Filter the listing below, copying every line in which the word "verification" appears.

..............................

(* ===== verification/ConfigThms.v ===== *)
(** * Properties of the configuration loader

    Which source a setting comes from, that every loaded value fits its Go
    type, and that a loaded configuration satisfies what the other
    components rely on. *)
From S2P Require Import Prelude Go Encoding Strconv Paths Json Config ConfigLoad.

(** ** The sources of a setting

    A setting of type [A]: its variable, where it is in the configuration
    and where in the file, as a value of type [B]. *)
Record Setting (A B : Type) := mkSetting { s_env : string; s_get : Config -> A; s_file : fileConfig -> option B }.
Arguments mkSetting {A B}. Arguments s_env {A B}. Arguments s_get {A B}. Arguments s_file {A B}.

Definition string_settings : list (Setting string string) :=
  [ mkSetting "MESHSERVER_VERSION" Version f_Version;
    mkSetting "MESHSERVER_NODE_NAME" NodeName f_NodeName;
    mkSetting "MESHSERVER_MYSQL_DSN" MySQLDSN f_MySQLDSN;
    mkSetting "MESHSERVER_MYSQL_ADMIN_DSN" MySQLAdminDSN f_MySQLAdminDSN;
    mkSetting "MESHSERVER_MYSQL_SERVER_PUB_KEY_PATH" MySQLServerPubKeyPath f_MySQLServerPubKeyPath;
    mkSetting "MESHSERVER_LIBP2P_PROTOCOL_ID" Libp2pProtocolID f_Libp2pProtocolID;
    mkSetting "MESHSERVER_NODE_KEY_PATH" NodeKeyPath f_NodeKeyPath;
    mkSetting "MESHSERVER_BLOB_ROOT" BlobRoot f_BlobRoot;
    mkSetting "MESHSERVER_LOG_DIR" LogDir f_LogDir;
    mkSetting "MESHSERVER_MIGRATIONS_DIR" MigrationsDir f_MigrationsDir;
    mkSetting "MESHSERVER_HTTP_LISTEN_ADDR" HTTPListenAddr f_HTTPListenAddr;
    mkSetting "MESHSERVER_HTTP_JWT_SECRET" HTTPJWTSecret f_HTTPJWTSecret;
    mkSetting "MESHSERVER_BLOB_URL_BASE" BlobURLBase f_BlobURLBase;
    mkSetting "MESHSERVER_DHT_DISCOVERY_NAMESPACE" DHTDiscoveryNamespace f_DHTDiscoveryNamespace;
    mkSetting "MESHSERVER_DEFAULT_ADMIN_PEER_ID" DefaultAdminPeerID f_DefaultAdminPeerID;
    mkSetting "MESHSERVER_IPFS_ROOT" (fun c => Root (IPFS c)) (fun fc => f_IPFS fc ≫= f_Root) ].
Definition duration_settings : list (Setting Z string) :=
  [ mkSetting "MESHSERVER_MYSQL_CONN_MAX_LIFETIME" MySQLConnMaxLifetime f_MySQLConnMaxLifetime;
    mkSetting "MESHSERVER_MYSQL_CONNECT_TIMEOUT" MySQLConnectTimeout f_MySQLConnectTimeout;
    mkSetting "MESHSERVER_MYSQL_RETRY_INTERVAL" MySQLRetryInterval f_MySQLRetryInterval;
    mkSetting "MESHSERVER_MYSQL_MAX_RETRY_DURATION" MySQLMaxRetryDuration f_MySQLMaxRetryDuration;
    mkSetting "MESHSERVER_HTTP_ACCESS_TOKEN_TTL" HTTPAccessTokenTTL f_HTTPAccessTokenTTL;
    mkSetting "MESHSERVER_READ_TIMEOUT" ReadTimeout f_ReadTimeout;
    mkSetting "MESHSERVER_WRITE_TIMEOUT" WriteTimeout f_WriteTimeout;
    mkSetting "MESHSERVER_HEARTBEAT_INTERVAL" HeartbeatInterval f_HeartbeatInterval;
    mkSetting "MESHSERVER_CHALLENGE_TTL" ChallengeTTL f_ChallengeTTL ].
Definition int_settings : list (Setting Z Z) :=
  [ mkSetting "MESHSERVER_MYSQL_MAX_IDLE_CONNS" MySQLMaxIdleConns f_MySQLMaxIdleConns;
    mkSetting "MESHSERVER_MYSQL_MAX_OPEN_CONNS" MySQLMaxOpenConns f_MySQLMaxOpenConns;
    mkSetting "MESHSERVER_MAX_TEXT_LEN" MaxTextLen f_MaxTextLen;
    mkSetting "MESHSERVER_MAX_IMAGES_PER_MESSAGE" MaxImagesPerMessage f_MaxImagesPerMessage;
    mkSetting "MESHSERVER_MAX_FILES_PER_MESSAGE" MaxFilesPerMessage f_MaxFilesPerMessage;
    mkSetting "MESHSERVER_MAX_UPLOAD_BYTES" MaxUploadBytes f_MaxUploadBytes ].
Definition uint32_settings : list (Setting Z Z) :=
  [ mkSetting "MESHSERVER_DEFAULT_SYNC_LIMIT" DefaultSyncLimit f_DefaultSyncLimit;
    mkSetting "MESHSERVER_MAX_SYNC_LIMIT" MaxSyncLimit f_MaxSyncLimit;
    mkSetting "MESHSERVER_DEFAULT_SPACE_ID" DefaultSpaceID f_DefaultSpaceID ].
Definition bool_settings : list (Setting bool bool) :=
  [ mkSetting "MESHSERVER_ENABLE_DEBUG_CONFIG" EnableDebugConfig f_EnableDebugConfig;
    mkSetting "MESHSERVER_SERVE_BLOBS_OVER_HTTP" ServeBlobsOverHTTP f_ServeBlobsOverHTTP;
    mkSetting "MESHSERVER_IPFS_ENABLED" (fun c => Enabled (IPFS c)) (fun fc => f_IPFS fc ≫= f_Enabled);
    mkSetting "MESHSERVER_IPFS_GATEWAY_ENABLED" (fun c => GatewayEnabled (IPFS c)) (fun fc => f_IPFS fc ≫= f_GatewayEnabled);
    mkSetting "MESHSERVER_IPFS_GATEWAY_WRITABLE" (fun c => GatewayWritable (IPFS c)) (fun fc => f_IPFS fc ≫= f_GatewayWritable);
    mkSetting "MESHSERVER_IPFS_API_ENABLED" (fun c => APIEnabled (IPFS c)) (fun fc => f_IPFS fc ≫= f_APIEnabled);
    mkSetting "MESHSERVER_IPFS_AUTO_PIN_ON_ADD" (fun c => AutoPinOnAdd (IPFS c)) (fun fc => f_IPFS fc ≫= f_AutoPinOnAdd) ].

..............................

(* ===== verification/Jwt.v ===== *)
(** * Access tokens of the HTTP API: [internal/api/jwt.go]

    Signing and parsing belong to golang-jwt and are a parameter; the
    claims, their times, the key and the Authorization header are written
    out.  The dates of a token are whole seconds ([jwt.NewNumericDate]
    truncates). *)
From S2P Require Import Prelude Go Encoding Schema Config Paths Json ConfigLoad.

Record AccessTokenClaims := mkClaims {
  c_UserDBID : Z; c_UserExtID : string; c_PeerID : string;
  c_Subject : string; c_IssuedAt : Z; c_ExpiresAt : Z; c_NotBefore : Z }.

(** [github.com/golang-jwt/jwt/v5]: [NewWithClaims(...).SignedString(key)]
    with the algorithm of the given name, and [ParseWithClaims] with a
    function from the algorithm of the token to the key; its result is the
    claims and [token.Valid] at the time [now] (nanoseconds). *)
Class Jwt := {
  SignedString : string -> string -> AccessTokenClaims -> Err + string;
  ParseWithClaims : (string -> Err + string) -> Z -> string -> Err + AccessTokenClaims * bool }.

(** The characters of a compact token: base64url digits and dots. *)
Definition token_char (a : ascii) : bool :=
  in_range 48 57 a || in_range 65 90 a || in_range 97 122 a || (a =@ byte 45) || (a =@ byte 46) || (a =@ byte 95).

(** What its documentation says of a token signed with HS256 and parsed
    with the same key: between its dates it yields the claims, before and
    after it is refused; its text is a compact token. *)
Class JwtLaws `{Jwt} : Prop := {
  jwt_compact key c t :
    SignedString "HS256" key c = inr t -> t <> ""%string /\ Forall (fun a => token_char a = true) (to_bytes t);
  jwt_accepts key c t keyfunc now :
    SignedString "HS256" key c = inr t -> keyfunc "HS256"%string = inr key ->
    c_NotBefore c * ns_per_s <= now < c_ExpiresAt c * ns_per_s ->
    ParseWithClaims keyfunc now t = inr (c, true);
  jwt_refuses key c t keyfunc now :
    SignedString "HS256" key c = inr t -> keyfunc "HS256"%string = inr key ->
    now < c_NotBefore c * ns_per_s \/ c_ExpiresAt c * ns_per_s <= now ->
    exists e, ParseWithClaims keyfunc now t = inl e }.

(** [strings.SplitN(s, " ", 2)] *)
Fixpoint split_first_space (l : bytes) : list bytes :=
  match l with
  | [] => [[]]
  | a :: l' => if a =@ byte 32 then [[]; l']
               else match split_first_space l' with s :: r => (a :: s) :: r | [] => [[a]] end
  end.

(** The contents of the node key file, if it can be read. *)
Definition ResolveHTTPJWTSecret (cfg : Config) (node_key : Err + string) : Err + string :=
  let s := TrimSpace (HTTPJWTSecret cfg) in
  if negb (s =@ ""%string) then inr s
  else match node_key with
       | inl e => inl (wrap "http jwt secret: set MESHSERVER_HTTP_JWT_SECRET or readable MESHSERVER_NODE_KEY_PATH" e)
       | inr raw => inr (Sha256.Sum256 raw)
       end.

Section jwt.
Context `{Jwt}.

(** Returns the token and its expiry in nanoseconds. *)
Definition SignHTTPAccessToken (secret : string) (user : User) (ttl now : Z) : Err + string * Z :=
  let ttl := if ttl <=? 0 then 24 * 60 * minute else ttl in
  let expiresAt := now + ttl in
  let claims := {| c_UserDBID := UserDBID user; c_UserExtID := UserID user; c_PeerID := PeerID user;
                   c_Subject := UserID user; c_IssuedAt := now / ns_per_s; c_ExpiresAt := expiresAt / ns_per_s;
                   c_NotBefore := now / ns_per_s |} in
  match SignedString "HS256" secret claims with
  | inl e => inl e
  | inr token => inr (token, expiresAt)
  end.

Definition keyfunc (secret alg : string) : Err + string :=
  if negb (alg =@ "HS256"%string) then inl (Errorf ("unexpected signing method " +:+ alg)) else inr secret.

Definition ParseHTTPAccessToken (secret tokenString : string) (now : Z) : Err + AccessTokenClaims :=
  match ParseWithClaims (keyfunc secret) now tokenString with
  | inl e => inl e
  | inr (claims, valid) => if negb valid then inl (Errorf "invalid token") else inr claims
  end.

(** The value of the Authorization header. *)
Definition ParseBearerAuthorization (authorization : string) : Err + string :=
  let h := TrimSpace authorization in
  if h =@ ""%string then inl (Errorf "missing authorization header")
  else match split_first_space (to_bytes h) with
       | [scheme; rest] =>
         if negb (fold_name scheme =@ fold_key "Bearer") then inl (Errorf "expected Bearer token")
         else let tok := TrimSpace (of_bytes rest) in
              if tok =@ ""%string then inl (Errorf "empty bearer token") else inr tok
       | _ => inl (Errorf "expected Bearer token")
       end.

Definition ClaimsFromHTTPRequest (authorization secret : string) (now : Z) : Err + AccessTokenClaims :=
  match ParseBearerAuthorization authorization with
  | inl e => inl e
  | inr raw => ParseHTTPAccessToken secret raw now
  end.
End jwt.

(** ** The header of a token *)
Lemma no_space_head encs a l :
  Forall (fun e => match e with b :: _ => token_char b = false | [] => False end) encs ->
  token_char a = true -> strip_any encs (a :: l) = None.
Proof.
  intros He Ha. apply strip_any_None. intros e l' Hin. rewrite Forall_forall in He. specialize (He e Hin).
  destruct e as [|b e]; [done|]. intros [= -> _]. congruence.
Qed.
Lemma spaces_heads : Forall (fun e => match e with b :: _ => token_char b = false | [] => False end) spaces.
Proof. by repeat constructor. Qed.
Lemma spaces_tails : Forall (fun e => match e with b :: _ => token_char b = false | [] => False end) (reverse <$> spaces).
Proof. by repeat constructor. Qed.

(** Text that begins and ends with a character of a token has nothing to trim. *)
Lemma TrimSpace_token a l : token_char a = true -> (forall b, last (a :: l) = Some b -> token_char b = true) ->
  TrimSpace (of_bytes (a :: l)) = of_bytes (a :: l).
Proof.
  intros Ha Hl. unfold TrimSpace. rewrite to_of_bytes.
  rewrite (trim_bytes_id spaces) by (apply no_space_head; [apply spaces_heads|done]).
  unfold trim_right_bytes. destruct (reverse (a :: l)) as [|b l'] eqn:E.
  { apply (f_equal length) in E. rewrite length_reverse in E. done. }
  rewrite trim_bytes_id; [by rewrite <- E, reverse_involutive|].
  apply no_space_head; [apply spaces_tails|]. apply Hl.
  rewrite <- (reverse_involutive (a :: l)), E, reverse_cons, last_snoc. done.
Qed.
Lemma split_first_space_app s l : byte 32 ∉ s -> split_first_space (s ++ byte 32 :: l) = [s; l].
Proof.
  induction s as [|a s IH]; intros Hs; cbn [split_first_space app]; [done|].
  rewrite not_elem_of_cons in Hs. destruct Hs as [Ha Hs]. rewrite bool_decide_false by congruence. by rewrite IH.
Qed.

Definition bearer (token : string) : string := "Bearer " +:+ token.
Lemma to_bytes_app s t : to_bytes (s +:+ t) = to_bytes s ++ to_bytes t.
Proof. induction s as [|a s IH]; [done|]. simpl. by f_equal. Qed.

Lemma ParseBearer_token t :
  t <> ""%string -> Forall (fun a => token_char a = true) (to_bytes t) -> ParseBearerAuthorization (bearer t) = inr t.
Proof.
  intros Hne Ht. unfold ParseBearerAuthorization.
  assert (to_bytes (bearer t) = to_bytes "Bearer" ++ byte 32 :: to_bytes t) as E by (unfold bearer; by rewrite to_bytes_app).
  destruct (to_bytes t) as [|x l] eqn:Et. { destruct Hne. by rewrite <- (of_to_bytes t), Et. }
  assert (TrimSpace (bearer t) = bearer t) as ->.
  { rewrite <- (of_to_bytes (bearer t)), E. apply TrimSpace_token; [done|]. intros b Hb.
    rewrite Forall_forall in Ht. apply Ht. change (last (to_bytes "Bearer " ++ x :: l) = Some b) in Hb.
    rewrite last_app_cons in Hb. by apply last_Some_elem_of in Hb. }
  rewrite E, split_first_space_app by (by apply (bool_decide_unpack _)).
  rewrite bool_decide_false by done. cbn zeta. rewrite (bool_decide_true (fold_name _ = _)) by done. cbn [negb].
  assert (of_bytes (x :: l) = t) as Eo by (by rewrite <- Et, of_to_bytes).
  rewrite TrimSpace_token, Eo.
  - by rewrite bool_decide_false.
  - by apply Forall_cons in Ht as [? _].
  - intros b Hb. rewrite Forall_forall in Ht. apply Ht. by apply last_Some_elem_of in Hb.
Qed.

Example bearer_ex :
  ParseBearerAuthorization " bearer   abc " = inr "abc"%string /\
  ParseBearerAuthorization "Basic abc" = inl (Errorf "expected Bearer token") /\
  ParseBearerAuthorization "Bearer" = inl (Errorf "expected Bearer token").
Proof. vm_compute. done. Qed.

..............................

→ Answer space:
(* ===== verification/ConfigThms.v ===== *)
(* ===== verification/Jwt.v ===== *)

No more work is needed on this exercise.